[Activity]: Retype each line exactly as it stands, beginning at the first line of the material and finishing with the line that contains "if String.eqb currentTheme".

[Task data]:
(** The default values of the destructured props (lines 203-208). *)
Definition defaultProps : Props :=
  {| defaultTheme := System; storageKey := "theme-preference";
     attribute := "class"; enableSystem := true;
     disableTransitionOnChange := false; enableViewTransitions := true |}.

(** The three [useState] cells.  The cast [as Theme] of what storage returns
    checks nothing, so at run time [theme], and [resolvedTheme] after it,
    hold whatever string was stored. *)
Record State : Type := mkState {
  theme : string;
  resolvedTheme : string;
  mounted : bool
}.

Record ThemeContextType : Type := mkContext {
  ctx_theme : string;
  ctx_resolvedTheme : string;
  ctx_themes : list Theme
}.

Definition getSystemTheme (w : World) : ResolvedTheme :=
  match w with
  | None => RLight
  | Some b => if prefersDark b then RDark else RLight
  end.

Definition resolveTheme (w : World) (currentTheme : string) : string :=
  if String.eqb currentTheme "system" then resolved_str (getSystemTheme w)
  else currentTheme.

(** The initializer of the [theme] cell (lines 218-223):
    [localStorage.getItem(storageKey) || defaultTheme] in a browser, where
    [null] and the empty string are falsy; no [try] surrounds the read. *)
Definition initTheme (p : Props) (w : World) : Result string :=
  match w with
  | None => Ok (theme_str (defaultTheme p))
  | Some b =>
      match getItem (localStorage b) (storageKey p) with
      | Throw e => Throw e
      | Ok None => Ok (theme_str (defaultTheme p))
      | Ok (Some stored) =>
          Ok (if String.eqb stored "" then theme_str (defaultTheme p) else stored)
      end
  end.

Definition init (p : Props) (w : World) : Result State :=
  match initTheme p w with
  | Throw e => Throw e
  | Ok t => Ok {| theme := t; resolvedTheme := "light"; mounted := false |}
  end.
(** * midi_foundation: a MIDI pass-through utility

    Shallow embedding of the Python package [midi_engine]
    ([config.py], [midi_io.py], [engine.py], [main.py], and the handler
    of a port selection in [tui.py]) and the properties its
    specification states about it.

    The program is almost entirely effectful: it talks to the file
    system through [pathlib], to the MIDI subsystem through [mido] and to
    the YAML library.  The embedding is therefore a state-and-exception
    monad [M] over one record [Sys] that holds the Python objects of the
    program together with a model of the host: a file tree, a table of
    MIDI port handles, the messages that will arrive in the future, and a
    log of the library calls made so far. *)

From Stdlib Require Import String Ascii List ZArith Lia Permutation.
From stdpp Require Import base option list strings gmap.

Local Open Scope string_scope.
Local Open Scope list_scope.
Local Set Warnings "-register-all".

(** ** Python values and exceptions *)

(** The subclasses of [Exception] the program can meet. *)
Inductive exn : Type :=
| FileExistsError
| FileNotFoundError
| NotADirectoryError
| IsADirectoryError
| OSError (what : string)
| ValueError (what : string)
| TypeError
| AttributeError
| YAMLError.

(** Ways a computation stops that no [except Exception] clause catches:
    the thread waits for ever, the machine loses power, or [sys.exit]
    raised [SystemExit]. *)
Inductive halt : Type :=
| Blocked
| Crashed
| SystemExit (code : Z).

Inductive outcome (A : Type) : Type :=
| Ok (a : A)
| Raise (e : exn)
| Halt (h : halt).
Arguments Ok {A} a.
Arguments Raise {A} e.
Arguments Halt {A} h.

(** What [yaml.safe_load] can produce.  [PObj] stands for the remaining
    types (float, bytes, date, set): an object without a [get] method,
    of the given truth value. *)
Inductive pyval : Type :=
| PNone
| PBool (b : bool)
| PInt (z : Z)
| PStr (s : string)
| PList (l : list pyval)
| PDict (d : list (pyval * pyval))
| PObj (tag : string) (truthy : bool).

(** [bool(v)] *)
Definition py_truthy (v : pyval) : bool :=
  match v with
  | PNone => false
  | PBool b => b
  | PInt z => negb (Z.eqb z 0)
  | PStr s => negb (String.eqb s "")
  | PList l => match l with [] => false | _ => true end
  | PDict d => match d with [] => false | _ => true end
  | PObj _ t => t
  end.

(** [a or b] *)
Definition py_or (a b : pyval) : pyval := if py_truthy a then a else b.

Definition is_key (k : string) (v : pyval) : bool :=
  match v with PStr s => String.eqb s k | _ => false end.

Fixpoint dict_lookup (k : string) (d : list (pyval * pyval)) : option pyval :=
  match d with
  | [] => None
  | (k', v) :: d' => if is_key k k' then Some v else dict_lookup k d'
  end.

(** A list of port names as a Python list of [str]. *)
Definition py_names (l : list string) : pyval := PList (map PStr l).

(** ** MIDI data *)

(** [mido.Message]: opaque to the program, here its raw bytes. *)
Definition Message : Type := list Byte.byte.

Record MidiEvent : Type := mkMidiEvent {
  timestamp : nat;
  message : Message;
  port_name : option string
}.

(** ** config.py: the data classes *)

Record MidiConfig : Type := mkMidiConfig {
  inputs : pyval;
  outputs : pyval
}.

Record Config : Type := mkConfig { midi : MidiConfig }.

(** [Config()]: both lists empty. *)
Definition Config_default : Config := mkConfig (mkMidiConfig (PList []) (PList [])).

(** ** The host *)

(** A parsed [pathlib.Path]: its components below the root. *)
Abbreviation Path := (list string) (only parsing).

Inductive node : Type :=
| Dir
| File (content : string).

Abbreviation handle := nat (only parsing).

Inductive direction : Type := Input | Output.

(** An open [mido] port.  [queue] holds the messages pending on an input
    port, and the messages delivered so far to an output port. *)
Record Port : Type := mkPort {
  name : string;
  dir : direction;
  closed : bool;
  queue : list Message
}.

(** Library calls, in the order they are made. *)
Inductive Call : Type :=
| CMkdir (d : Path)
| CWriteText (f : Path) (data : string)
| CReplace (src dst : Path)
| CReadText (f : Path)
| COpenInput (n : string)
| COpenOutput (n : string)
| CClose (h : handle)
| CSend (h : handle) (m : Message)
| CReceive
| CThreadStart
| CJoin
| CExit (code : Z).

(** ** midi_io.py, engine.py: the objects *)

Record MidiIO : Type := mkMidiIO {
  input_ports : list handle;
  output_ports : list handle;
  multi_in : option (list handle)
}.

(** [MidiIO.__init__] *)
Definition MidiIO_init : MidiIO := mkMidiIO [] [] None.

Record Engine : Type := mkEngine {
  _running : bool;
  _thread : bool
}.

(** [Engine.__init__] *)
Definition Engine_init : Engine := mkEngine false false.

(** ** The state *)

Record Sys : Type := mkSys {
  (* the Python objects *)
  io : MidiIO;
  eng : Engine;
  conf : Config;
  (* the file tree, and the number of file-system steps left before the
     power is cut ([None]: it is not cut) *)
  fs : gmap Path node;
  crash_in : option nat;
  (* the MIDI subsystem: the names that can be opened, the devices whose
     driver fails on close and send, the handle table, the bursts of
     messages still to arrive, and the random numbers of the host (the
     order in which [mido] polls the ports, which no result depends
     on) *)
  host_inputs : list string;
  host_outputs : list string;
  broken : list string;
  ports : list Port;
  incoming : list (list (handle * Message));
  rands : list nat;
  (* the clock and the call log *)
  clock : nat;
  calls : list Call
}.

Definition set_io (f : MidiIO → MidiIO) (s : Sys) : Sys :=
  mkSys (f (io s)) (eng s) (conf s) (fs s) (crash_in s) (host_inputs s)
        (host_outputs s) (broken s) (ports s) (incoming s) (rands s) (clock s)
        (calls s).
Definition set_eng (f : Engine → Engine) (s : Sys) : Sys :=
  mkSys (io s) (f (eng s)) (conf s) (fs s) (crash_in s) (host_inputs s)
        (host_outputs s) (broken s) (ports s) (incoming s) (rands s) (clock s)
        (calls s).
Definition set_conf (f : Config → Config) (s : Sys) : Sys :=
  mkSys (io s) (eng s) (f (conf s)) (fs s) (crash_in s) (host_inputs s)
        (host_outputs s) (broken s) (ports s) (incoming s) (rands s) (clock s)
        (calls s).
Definition set_fs (f : gmap Path node → gmap Path node) (s : Sys) : Sys :=
  mkSys (io s) (eng s) (conf s) (f (fs s)) (crash_in s) (host_inputs s)
        (host_outputs s) (broken s) (ports s) (incoming s) (rands s) (clock s)
        (calls s).
Definition set_crash_in (f : option nat → option nat) (s : Sys) : Sys :=
  mkSys (io s) (eng s) (conf s) (fs s) (f (crash_in s)) (host_inputs s)
        (host_outputs s) (broken s) (ports s) (incoming s) (rands s) (clock s)
        (calls s).
Definition set_ports (f : list Port → list Port) (s : Sys) : Sys :=
  mkSys (io s) (eng s) (conf s) (fs s) (crash_in s) (host_inputs s)
        (host_outputs s) (broken s) (f (ports s)) (incoming s) (rands s)
        (clock s) (calls s).
Definition set_incoming
    (f : list (list (handle * Message)) → list (list (handle * Message)))
    (s : Sys) : Sys :=
  mkSys (io s) (eng s) (conf s) (fs s) (crash_in s) (host_inputs s)
        (host_outputs s) (broken s) (ports s) (f (incoming s)) (rands s)
        (clock s) (calls s).
Definition set_rands (f : list nat → list nat) (s : Sys) : Sys :=
  mkSys (io s) (eng s) (conf s) (fs s) (crash_in s) (host_inputs s)
        (host_outputs s) (broken s) (ports s) (incoming s) (f (rands s))
        (clock s) (calls s).
Definition set_clock (f : nat → nat) (s : Sys) : Sys :=
  mkSys (io s) (eng s) (conf s) (fs s) (crash_in s) (host_inputs s)
        (host_outputs s) (broken s) (ports s) (incoming s) (rands s)
        (f (clock s)) (calls s).
Definition set_calls (f : list Call → list Call) (s : Sys) : Sys :=
  mkSys (io s) (eng s) (conf s) (fs s) (crash_in s) (host_inputs s)
        (host_outputs s) (broken s) (ports s) (incoming s) (rands s) (clock s)
        (f (calls s)).

(** ** The monad *)

Definition M (A : Type) : Type := Sys → outcome A * Sys.

Global Instance M_ret : MRet M := λ A a s, (Ok a, s).

Global Instance M_bind : MBind M := λ A B f m s,
  match m s with
  | (Ok a, s') => f a s'
  | (Raise e, s') => (Raise e, s')
  | (Halt h, s') => (Halt h, s')
  end.

Definition raise {A} (e : exn) : M A := λ s, (Raise e, s).
Definition stop_with {A} (h : halt) : M A := λ s, (Halt h, s).
Definition gets {A} (f : Sys → A) : M A := λ s, (Ok (f s), s).
Definition modify (f : Sys → Sys) : M unit := λ s, (Ok tt, f s).
Definition log (c : Call) : M unit := modify (set_calls (λ l, l ++ [c])).

(** [try: m  except Exception as e: h e] *)
Definition try_except {A} (m : M A) (h : exn → M A) : M A := λ s,
  match m s with
  | (Raise e, s') => h e s'
  | r => r
  end.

[Expected output]:
(** The default values of the destructured props (lines 203-208). *)
Definition defaultProps : Props :=
  {| defaultTheme := System; storageKey := "theme-preference";
     attribute := "class"; enableSystem := true;
     disableTransitionOnChange := false; enableViewTransitions := true |}.

(** The three [useState] cells.  The cast [as Theme] of what storage returns
    checks nothing, so at run time [theme], and [resolvedTheme] after it,
    hold whatever string was stored. *)
Record State : Type := mkState {
  theme : string;
  resolvedTheme : string;
  mounted : bool
}.

Record ThemeContextType : Type := mkContext {
  ctx_theme : string;
  ctx_resolvedTheme : string;
  ctx_themes : list Theme
}.

Definition getSystemTheme (w : World) : ResolvedTheme :=
  match w with
  | None => RLight
  | Some b => if prefersDark b then RDark else RLight
  end.

Definition resolveTheme (w : World) (currentTheme : string) : string :=
  if String.eqb currentTheme "system" then resolved_str (getSystemTheme w)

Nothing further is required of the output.